*Problem statement*.
State how many lines in the material hold the string "with"; nothing besides that number is expected.

%%

(** C5: when the block compressor reports zero bytes, [compress] returns
    the literal-only block of its input, with no error; the block is a
    token with the length in its high nibble for lengths up to 14, or
    [0xF0], a run of [0xFF] bytes and a remainder byte for longer ones,
    followed by the input; and [copyIncompressible], on any destination
    with room for a byte, returns no error and the count of bytes it
    wrote, which are the start of that block. *)
Theorem compress_fallback_literal_block :
  (∀ data written,
      CompressBlock data
        (replicate (Z.to_nat (CompressBlockBound (len data))) 0)
      = inr (written, 0) →
      compress CompressBlock data = Done (literal_block data))
  ∧ (∀ src,
        literal_block src = literal_header (len src) ++ src
        ∧ (len src < 0xF → literal_header (len src) = [len src * 16])
        ∧ (0xF ≤ len src →
           ∃ (k : nat) (r : Z),
             literal_header (len src) = [0xF0] ++ replicate k 0xFF ++ [r]
             ∧ 0 ≤ r < 0xFF ∧ len src = 0xF + 0xFF * Z.of_nat k + r))
  ∧ (∀ src dst,
        dst ≠ [] →
        ∃ n : nat,
          copyIncompressible src dst
          = Done (take n (literal_block src) ++ drop n dst, Z.of_nat n)
          ∧ (n ≤ length dst)%nat
          ∧ ((length (literal_block src) ≤ length dst)%nat →
             n = length (literal_block src))).
Proof.
  split; [|split].
  - intros data written Hcb. unfold compress. rewrite Hcb.
    destruct (bound_buffer data) as [Hb Hb16].
    set (buf := replicate (Z.to_nat (CompressBlockBound (len data))) 0) in *.
    assert (length (overwrite buf written)
            = Z.to_nat (CompressBlockBound (len data))) as Ho.
    { rewrite overwrite_length. rewrite <- Hb. unfold len. lia. }
    assert (overwrite buf written ≠ []) as Hne.
    { intros Hnil. rewrite Hnil in Ho. cbn [length] in Ho. lia. }
    cbn [Z.eqb]. rewrite copyIncompressible_spec by done.
    destruct (literal_block_length data) as [Hle _].
    assert (literal_count data (overwrite buf written)
            = length (literal_block data)) as ->.
    { unfold literal_count. rewrite decide_True; [done|].
      rewrite Ho. unfold len at 1 in Hle. lia. }
    rewrite firstn_all. unfold slice_to.
    rewrite (proj2 (Z.leb_le _ _)) by lia.
    rewrite (proj2 (Z.leb_le _ _))
      by (unfold len; rewrite length_app; lia).
    cbn [andb]. by rewrite Nat2Z.id, take_app_length.
  - intros src. split; [done|]. split.
    + intros Hs. unfold literal_header.
      by rewrite (proj2 (Z.ltb_lt _ _)).
    + intros Hs. exists (Z.to_nat ((len src - 0xF) / 0xFF)),
        ((len src - 0xF) mod 0xFF).
      split; [|split].
      * unfold literal_header. by rewrite (proj2 (Z.ltb_ge _ _)).
      * apply Z.mod_pos_bound. lia.
      * rewrite Z2Nat.id by (apply Z.div_pos; lia).
        pose proof (Z.div_mod (len src - 0xF) 0xFF). lia.
  - intros src dst Hne. exists (literal_count src dst).
    split; [by apply copyIncompressible_spec|].
    split; [apply literal_count_le|].
    intros Hfit. unfold literal_count. by rewrite decide_True.
Qed.
End CompressorClaims.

%%

*Exercise output*.
3